▶ **What is being asked**:
Beneath this task are records; print exactly the stretch of them from the line with "let! groups := drop_zero_group groups in" through the line with "let g := commit g in", both ends included.

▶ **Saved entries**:
BEGIN

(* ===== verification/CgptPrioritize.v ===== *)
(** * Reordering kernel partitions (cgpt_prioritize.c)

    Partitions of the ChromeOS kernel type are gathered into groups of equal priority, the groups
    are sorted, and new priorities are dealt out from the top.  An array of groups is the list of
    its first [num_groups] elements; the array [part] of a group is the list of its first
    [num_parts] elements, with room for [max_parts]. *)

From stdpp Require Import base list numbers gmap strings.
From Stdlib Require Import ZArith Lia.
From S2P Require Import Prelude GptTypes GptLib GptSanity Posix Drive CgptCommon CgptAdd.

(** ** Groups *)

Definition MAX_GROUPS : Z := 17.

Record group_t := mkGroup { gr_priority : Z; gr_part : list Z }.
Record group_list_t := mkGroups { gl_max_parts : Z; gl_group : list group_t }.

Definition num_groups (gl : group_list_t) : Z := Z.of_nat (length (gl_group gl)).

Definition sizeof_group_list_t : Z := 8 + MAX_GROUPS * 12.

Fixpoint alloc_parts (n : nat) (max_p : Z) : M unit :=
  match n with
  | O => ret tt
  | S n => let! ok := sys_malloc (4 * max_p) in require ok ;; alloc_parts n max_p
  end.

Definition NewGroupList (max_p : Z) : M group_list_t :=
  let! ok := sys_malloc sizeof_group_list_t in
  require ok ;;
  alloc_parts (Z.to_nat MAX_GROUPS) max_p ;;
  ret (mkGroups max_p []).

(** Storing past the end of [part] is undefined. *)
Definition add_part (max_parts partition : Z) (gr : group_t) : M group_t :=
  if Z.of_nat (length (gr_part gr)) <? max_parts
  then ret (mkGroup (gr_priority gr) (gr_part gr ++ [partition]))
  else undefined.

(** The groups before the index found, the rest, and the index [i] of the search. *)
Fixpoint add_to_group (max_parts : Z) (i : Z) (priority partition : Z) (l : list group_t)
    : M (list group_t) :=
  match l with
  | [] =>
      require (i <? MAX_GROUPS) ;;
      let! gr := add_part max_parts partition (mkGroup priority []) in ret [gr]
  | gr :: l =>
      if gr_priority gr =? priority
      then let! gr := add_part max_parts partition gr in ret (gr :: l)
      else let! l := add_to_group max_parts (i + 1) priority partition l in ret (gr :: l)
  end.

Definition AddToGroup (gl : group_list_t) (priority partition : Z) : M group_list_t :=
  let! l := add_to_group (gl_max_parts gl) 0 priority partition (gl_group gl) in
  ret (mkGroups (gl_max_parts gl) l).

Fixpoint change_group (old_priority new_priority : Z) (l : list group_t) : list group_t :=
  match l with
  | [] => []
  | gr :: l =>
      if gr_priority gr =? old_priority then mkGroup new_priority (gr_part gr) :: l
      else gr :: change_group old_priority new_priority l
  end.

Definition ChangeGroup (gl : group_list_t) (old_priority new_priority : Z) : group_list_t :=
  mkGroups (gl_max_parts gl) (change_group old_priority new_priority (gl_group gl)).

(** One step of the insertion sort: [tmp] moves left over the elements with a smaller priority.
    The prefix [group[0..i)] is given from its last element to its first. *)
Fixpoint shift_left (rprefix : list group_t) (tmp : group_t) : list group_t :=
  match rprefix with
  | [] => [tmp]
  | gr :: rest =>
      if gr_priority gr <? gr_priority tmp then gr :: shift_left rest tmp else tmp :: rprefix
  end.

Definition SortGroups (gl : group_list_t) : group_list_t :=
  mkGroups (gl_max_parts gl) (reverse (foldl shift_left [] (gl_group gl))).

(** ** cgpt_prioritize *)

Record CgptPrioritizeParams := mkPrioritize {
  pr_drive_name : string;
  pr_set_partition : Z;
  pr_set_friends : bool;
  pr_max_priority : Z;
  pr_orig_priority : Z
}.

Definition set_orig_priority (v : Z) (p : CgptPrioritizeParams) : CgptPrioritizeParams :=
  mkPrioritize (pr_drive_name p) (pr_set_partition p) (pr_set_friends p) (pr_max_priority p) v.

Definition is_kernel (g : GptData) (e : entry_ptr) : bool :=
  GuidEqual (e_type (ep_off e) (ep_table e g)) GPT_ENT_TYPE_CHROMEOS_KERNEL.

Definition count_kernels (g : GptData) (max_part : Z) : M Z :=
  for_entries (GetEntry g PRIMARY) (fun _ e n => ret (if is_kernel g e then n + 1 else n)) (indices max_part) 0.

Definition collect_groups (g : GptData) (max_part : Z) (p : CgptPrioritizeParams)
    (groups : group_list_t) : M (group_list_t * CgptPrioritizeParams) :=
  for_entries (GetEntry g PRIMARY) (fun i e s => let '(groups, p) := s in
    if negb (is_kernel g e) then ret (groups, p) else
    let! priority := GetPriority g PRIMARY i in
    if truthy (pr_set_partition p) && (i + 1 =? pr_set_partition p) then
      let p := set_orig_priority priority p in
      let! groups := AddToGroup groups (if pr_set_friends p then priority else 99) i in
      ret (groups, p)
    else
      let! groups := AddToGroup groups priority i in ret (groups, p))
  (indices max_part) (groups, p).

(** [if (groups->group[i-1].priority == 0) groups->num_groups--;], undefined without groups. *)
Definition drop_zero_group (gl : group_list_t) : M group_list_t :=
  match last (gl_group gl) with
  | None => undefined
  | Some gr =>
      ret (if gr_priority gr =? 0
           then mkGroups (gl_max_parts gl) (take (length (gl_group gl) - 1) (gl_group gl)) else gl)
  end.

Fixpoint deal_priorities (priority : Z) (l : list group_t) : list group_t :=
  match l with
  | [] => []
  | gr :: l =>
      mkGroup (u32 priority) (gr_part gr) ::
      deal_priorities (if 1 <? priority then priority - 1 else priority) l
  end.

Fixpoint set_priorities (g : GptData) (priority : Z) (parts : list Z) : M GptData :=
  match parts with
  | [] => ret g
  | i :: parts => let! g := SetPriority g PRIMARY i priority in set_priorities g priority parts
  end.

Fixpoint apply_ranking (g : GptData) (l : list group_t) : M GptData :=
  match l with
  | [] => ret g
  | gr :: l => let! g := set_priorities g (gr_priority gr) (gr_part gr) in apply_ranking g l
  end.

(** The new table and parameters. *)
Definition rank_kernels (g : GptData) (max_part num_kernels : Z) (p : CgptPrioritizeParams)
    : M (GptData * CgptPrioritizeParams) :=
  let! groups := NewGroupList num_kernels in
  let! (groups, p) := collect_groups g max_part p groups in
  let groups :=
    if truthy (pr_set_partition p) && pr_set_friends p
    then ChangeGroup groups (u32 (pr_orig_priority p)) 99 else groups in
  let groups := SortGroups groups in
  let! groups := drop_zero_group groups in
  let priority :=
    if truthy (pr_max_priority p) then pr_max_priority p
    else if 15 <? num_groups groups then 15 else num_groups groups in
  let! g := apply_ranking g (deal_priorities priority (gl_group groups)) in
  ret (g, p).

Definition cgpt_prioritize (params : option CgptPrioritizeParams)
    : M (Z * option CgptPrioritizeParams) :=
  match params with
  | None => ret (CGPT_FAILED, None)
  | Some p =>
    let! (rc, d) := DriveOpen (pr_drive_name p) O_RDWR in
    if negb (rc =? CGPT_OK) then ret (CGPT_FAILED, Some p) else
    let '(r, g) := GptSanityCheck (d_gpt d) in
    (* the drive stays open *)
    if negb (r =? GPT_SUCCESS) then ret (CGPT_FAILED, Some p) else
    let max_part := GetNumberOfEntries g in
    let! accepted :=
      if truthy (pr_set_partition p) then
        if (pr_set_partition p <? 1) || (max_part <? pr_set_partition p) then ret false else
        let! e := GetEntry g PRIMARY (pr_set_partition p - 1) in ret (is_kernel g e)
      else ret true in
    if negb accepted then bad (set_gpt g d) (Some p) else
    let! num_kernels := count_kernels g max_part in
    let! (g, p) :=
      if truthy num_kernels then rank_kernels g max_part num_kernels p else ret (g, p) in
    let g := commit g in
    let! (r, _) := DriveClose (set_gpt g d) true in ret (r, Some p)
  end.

END

▶ **Exercise solution**:
  let! groups := drop_zero_group groups in
  let priority :=
    if truthy (pr_max_priority p) then pr_max_priority p
    else if 15 <? num_groups groups then 15 else num_groups groups in
  let! g := apply_ranking g (deal_priorities priority (gl_group groups)) in
  ret (g, p).

Definition cgpt_prioritize (params : option CgptPrioritizeParams)
    : M (Z * option CgptPrioritizeParams) :=
  match params with
  | None => ret (CGPT_FAILED, None)
  | Some p =>
    let! (rc, d) := DriveOpen (pr_drive_name p) O_RDWR in
    if negb (rc =? CGPT_OK) then ret (CGPT_FAILED, Some p) else
    let '(r, g) := GptSanityCheck (d_gpt d) in
    (* the drive stays open *)
    if negb (r =? GPT_SUCCESS) then ret (CGPT_FAILED, Some p) else
    let max_part := GetNumberOfEntries g in
    let! accepted :=
      if truthy (pr_set_partition p) then
        if (pr_set_partition p <? 1) || (max_part <? pr_set_partition p) then ret false else
        let! e := GetEntry g PRIMARY (pr_set_partition p - 1) in ret (is_kernel g e)
      else ret true in
    if negb accepted then bad (set_gpt g d) (Some p) else
    let! num_kernels := count_kernels g max_part in
    let! (g, p) :=
      if truthy num_kernels then rank_kernels g max_part num_kernels p else ret (g, p) in
    let g := commit g in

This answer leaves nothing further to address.